Утром Марина встретила их на крыльце. Они пришли одновременно, словно боялись прибыть слишком рано. Она наблюдала за тем, как они парковали свои автомобили и как приближались к крыльцу. Ее дяди и тети, кузены и кузины. Марину поразило, какими угасшими они выглядели, как будто страдали от пребывания здесь.
— Мы не рано? — спросила Лилиан.
— Нет, вечеринки сегодня не будет, но добро пожаловать на обед. Скромненький.
— Где мама? — спросила Эшли, обыскивая глазами двор.
— Она получает удовольствие от своего подарка на день рождения, — сказала Марина, скрестив руки на груди. И улыбнулась.

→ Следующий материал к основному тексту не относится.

(** * LZ77 golden model: compressor, stream decompressor and token packing

    A shallow embedding of [scripts/lz77_gen_vectors.py].

    Python integers are [Z]; a [bytes] object is a [list byte]; a Python list
    of integers is a [list Z]; a [str] is a [string].  A token is the triple
    [(distance, length, literal)] of Python integers.  Exceptions are the
    constructors of [error]; a function that may raise returns a [result].
    The files [write_mem_files] writes are a map from paths to contents, and
    the main block runs on the files and the lines printed. *)

From Stdlib.Strings Require Import Ascii String.
From Stdlib Require Import DecimalString.
From Stdlib Require Import ZArith List Bool Lia Sorted.
From Stdlib.Strings Require Import Byte.
Import ListNotations.
Open Scope Z_scope.

(** ** Python primitives *)

Module Py.

(** [len(l)] *)
Definition len {A : Type} (l : list A) : Z := Z.of_nat (length l).

(** [l[i]]: a negative index counts from the end; [None] is IndexError. *)
Definition index {A : Type} (l : list A) (i : Z) : option A :=
  let i' := if i <? 0 then i + len l else i in
  if (i' <? 0) || (len l <=? i') then None else nth_error l (Z.to_nat i').

(** [l[s:]]: a negative start counts from the end, and the start is
    clamped to [0 .. len(l)]. *)
Definition slice_from {A : Type} (l : list A) (s : Z) : list A :=
  let s' := if s <? 0 then Z.max 0 (len l + s) else Z.min s (len l) in
  skipn (Z.to_nat s') l.

(** [range(a, b)] *)
Definition range (a b : Z) : list Z :=
  map (fun k => a + Z.of_nat k) (seq 0 (Z.to_nat (b - a))).

(** [data[k]] for a [bytes] object, at an index the caller keeps in
    bounds. *)
Definition byte_at (data : list byte) (k : Z) : byte :=
  nth (Z.to_nat k) data x00.

(** The integer value of a byte. *)
Definition int_of_byte (b : byte) : Z := Z.of_N (Byte.to_N b).

(** One element of [bytes(l)]: defined on [range(0, 256)] only. *)
Definition byte_of_int (z : Z) : option byte :=
  if z <? 0 then None else Byte.of_N (Z.to_N z).

(** [bytes(l)]; [None] is the ValueError of an element out of range. *)
Fixpoint bytes (l : list Z) : option (list byte) :=
  match l with
  | [] => Some []
  | z :: l' =>
      match byte_of_int z, bytes l' with
      | Some b, Some bs => Some (b :: bs)
      | _, _ => None
      end
  end.

End Py.

(** ** Tokens, errors *)

Definition Token : Type := (Z * Z * Z)%type.

Definition tok_distance (tok : Token) : Z := fst (fst tok).
Definition tok_length (tok : Token) : Z := snd (fst tok).
Definition tok_literal (tok : Token) : Z := snd tok.

Inductive error : Type :=
| InvalidToken        (* ValueError("Invalid token: distance=0 with length>0") *)
| InvalidBackRef (distance hist_len : Z)
                      (* ValueError("Invalid back-reference: dist=.., hist_len=..") *)
| IndexError          (* hist[start + k]: list index out of range *)
| BytesRange          (* bytes(out_full): an element outside range(0, 256) *)
| DistTooWide (dist : Z)   (* ValueError("dist too wide: ..") *)
| LenTooWide (length : Z)  (* ValueError("len too wide: ..") *)
| LitInvalid (lit : Z)     (* ValueError("lit invalid: ..") *)
| NegativeShift.      (* ValueError("negative shift count") *)

Inductive result (A : Type) : Type :=
| Ok (a : A)
| Raise (e : error).
Arguments Ok {A} a.
Arguments Raise {A} e.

Оставаться на обед они отказались.
Марина видела, как они уходят, присев на крыльце с чашечкой горячего сидра. Над нею было небо, золотое от солнечного света. Она смотрела на него и думала о золотых грифонах. Не удивительно, что Грегори не понял. Он никогда их не воспринимал. Он никогда не чувствовал свободу, которую они несли. А она почувствовала, и это воспоминание жило в ней: такая до боли пронзительная красота. Оно прорезалось сквозь туман времени, ясное как кристаллический осколок, и не имеет значения, что преподносила жизнь, это воспоминание она холила и лелеяла. Не поддающийся измерению подарок. Марина улыбалась и потягивала сидр маленькими глотками: «Забавно, как люди, которых думали вы, что знаете, могут вас удивить».